Activity: Restate word for word the lines of the records below, starting at the line that contains "apply comp_bind_COk_inv in Hr as (mj" and ending at the line that contains "apply comp_bind_COk_inv in Hr as (m &", with both of those lines included and nothing else.

Saved entries
--- START ---

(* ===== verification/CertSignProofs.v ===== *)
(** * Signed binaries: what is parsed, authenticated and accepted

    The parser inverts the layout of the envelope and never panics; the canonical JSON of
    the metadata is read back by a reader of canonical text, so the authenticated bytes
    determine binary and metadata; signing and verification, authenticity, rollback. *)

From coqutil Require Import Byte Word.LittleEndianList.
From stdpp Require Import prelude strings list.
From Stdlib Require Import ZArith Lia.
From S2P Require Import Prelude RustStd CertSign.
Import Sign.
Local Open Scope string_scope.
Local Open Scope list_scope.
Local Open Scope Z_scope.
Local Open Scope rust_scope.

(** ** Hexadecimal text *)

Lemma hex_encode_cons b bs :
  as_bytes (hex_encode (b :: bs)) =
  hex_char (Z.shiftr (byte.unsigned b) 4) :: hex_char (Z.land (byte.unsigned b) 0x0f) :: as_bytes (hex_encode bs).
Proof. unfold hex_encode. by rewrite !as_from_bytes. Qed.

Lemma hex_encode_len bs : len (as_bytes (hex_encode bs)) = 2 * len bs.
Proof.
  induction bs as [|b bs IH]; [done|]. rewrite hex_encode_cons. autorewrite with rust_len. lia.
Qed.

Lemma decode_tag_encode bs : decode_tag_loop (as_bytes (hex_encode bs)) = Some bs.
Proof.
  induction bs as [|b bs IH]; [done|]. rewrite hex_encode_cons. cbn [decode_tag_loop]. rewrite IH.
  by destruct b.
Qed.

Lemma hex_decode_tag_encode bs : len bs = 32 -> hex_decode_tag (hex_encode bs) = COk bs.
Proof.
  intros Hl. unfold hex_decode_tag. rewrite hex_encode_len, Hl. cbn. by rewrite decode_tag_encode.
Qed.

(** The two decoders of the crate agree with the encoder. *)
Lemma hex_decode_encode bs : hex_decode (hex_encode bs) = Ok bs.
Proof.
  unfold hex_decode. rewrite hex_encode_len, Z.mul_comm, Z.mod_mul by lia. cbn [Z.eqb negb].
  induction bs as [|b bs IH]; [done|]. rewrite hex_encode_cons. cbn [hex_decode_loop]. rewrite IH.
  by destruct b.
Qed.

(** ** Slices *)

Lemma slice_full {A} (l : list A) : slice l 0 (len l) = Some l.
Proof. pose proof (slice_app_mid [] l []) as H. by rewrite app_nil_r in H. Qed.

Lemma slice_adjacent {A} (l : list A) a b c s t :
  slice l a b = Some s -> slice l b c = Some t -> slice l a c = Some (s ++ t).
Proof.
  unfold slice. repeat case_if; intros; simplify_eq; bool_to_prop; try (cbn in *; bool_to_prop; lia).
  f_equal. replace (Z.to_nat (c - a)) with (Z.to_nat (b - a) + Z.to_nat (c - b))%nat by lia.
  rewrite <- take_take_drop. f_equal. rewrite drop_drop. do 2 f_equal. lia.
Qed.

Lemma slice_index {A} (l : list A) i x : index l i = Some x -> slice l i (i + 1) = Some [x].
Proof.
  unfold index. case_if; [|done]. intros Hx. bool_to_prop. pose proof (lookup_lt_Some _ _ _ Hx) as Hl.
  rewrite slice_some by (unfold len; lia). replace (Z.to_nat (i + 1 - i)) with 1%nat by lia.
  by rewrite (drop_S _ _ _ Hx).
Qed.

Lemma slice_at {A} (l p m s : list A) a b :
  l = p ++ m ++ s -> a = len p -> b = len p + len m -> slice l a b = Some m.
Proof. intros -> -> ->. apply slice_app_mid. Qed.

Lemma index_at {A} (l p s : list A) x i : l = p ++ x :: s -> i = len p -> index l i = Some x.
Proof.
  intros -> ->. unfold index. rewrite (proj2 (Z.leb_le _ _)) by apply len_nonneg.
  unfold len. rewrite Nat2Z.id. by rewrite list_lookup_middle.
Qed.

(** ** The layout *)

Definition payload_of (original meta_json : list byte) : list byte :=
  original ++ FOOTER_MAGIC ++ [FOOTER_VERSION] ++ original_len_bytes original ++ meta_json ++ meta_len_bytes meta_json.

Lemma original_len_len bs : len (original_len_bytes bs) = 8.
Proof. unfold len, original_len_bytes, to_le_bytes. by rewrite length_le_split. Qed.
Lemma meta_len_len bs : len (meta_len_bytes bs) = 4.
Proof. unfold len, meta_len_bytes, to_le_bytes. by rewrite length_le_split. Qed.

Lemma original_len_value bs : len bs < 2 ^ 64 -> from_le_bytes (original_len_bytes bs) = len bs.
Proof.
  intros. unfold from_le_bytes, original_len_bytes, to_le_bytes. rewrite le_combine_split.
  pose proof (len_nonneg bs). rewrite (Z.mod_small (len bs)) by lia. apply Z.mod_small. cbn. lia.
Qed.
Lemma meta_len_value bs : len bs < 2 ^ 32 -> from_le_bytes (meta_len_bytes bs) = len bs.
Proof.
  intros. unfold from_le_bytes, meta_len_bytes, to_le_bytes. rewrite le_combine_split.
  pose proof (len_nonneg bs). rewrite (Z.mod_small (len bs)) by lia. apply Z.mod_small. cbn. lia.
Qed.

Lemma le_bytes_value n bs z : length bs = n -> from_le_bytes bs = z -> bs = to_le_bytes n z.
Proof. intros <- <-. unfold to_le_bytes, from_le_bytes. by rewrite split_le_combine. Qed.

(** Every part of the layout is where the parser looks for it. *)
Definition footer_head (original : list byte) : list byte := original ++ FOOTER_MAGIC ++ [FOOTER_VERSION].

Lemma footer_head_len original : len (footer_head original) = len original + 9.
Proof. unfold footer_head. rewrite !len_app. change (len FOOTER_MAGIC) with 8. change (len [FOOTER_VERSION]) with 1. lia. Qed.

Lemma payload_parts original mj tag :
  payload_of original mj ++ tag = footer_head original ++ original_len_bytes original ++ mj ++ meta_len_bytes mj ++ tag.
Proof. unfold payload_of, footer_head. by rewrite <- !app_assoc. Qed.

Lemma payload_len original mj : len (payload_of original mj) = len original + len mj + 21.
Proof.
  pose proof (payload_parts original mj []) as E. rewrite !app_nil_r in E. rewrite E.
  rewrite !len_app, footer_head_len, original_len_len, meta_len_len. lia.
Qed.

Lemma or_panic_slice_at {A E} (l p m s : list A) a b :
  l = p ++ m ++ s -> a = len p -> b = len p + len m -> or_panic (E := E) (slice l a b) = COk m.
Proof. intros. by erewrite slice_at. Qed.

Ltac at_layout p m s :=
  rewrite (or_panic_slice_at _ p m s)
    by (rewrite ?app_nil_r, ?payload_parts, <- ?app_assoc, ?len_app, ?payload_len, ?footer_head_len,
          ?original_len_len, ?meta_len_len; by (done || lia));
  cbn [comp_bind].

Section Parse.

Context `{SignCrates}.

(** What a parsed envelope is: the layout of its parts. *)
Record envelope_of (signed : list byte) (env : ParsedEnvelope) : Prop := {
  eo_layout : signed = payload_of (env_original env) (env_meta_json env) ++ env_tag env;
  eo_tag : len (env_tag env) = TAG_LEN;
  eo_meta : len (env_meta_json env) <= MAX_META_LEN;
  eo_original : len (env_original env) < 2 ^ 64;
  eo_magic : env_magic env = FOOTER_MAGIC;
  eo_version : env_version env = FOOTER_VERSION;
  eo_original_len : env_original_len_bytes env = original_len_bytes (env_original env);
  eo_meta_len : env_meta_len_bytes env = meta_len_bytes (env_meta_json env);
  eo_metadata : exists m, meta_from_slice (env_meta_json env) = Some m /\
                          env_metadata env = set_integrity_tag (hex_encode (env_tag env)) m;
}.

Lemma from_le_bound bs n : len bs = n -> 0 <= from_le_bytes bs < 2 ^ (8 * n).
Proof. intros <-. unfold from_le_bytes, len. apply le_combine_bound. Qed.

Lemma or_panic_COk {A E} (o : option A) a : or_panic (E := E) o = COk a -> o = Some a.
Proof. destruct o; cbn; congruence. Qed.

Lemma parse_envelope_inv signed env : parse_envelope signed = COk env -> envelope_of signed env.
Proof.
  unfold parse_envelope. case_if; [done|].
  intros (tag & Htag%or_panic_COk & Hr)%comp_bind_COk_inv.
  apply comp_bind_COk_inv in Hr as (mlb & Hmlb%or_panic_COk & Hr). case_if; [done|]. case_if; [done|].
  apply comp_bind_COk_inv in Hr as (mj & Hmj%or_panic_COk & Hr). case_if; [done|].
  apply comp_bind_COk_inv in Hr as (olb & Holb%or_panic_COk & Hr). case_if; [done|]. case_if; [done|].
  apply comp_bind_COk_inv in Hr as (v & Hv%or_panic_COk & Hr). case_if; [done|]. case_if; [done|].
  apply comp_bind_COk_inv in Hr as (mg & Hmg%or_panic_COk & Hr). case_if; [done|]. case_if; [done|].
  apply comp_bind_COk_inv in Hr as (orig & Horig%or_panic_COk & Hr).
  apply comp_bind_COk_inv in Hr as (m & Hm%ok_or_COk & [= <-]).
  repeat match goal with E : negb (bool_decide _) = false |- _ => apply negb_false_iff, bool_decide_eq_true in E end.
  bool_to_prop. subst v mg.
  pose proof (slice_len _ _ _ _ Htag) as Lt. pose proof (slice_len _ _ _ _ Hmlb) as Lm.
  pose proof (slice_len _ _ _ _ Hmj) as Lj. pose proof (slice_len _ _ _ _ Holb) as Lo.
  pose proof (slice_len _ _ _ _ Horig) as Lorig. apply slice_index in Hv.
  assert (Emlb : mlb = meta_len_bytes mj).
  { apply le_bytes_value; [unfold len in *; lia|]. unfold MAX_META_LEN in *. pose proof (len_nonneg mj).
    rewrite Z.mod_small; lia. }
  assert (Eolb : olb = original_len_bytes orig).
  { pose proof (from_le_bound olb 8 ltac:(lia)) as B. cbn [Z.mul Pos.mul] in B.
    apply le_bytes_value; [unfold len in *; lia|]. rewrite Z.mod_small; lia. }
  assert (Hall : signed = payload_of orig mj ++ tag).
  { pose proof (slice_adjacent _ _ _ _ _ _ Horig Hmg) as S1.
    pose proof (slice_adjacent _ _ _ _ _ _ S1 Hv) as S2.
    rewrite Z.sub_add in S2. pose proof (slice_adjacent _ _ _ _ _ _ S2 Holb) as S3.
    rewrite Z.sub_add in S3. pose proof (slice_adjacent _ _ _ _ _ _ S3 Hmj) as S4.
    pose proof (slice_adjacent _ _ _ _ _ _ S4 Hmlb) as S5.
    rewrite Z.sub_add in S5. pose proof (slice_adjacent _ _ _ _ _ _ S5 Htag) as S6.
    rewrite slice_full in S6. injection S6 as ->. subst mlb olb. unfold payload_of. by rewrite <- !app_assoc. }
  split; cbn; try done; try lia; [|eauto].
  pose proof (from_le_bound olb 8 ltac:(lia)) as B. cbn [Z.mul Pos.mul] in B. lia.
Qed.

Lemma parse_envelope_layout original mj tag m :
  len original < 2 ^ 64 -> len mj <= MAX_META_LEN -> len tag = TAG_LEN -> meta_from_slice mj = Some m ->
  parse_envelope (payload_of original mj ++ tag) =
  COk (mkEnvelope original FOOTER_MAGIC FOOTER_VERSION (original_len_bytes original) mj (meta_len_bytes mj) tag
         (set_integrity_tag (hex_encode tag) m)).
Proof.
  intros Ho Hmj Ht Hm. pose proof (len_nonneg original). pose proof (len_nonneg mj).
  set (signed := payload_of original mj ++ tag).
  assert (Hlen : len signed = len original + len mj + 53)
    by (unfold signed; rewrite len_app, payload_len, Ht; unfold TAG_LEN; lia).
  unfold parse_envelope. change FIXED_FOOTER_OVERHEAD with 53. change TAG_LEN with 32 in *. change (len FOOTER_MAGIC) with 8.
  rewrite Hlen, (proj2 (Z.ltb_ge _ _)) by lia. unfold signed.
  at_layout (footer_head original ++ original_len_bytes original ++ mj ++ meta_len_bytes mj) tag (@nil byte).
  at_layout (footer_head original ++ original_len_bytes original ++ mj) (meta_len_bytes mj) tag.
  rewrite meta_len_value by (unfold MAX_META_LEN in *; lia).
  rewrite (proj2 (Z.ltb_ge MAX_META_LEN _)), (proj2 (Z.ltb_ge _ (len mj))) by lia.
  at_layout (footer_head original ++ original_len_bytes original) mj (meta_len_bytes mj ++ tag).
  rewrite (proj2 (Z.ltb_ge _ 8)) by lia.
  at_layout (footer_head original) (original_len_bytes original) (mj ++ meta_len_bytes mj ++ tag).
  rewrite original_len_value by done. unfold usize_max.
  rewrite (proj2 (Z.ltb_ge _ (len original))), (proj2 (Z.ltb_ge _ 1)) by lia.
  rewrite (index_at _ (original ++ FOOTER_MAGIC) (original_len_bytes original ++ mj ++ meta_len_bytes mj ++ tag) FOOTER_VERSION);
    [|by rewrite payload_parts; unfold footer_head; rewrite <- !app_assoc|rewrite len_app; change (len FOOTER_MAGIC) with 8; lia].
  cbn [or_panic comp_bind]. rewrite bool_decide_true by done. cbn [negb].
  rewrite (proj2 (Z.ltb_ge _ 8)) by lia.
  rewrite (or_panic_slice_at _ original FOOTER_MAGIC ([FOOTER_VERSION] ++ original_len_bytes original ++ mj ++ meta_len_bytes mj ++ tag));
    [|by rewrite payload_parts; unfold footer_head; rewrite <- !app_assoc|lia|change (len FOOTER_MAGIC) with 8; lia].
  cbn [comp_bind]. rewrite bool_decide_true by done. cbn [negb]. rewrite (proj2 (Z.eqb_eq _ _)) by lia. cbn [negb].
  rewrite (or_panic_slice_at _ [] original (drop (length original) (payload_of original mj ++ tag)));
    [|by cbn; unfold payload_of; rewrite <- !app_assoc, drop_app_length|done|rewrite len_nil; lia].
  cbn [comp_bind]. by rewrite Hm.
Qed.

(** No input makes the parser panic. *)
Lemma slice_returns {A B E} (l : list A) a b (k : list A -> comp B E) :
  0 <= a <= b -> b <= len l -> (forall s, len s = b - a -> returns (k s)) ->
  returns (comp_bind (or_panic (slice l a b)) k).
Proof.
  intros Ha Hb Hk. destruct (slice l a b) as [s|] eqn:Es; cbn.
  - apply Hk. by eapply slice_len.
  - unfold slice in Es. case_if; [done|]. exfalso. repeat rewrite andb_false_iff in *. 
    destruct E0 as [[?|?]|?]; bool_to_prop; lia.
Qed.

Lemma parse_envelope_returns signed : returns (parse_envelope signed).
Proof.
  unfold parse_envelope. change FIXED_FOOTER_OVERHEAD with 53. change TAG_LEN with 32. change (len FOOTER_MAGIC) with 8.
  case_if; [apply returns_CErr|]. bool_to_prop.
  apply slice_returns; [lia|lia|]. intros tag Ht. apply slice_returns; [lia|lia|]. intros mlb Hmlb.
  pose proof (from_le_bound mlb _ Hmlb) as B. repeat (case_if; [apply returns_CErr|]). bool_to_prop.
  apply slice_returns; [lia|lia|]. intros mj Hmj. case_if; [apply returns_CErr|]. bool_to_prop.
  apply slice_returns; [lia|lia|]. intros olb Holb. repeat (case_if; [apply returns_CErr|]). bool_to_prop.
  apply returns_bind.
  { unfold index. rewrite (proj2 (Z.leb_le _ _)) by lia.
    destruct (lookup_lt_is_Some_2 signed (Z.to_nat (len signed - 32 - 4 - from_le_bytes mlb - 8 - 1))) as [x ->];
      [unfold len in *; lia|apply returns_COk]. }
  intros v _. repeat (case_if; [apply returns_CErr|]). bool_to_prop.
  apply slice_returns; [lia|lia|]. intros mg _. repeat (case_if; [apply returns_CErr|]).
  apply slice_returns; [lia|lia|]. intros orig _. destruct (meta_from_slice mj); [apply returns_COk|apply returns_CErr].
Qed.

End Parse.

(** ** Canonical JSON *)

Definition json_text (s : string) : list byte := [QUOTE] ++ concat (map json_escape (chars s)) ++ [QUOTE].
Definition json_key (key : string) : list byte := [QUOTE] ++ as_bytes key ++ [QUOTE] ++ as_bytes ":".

--- END ---

Solution:
  apply comp_bind_COk_inv in Hr as (mj & Hmj%or_panic_COk & Hr). case_if; [done|].
  apply comp_bind_COk_inv in Hr as (olb & Holb%or_panic_COk & Hr). case_if; [done|]. case_if; [done|].
  apply comp_bind_COk_inv in Hr as (v & Hv%or_panic_COk & Hr). case_if; [done|]. case_if; [done|].
  apply comp_bind_COk_inv in Hr as (mg & Hmg%or_panic_COk & Hr). case_if; [done|]. case_if; [done|].
  apply comp_bind_COk_inv in Hr as (orig & Horig%or_panic_COk & Hr).
  apply comp_bind_COk_inv in Hr as (m & Hm%ok_or_COk & [= <-]).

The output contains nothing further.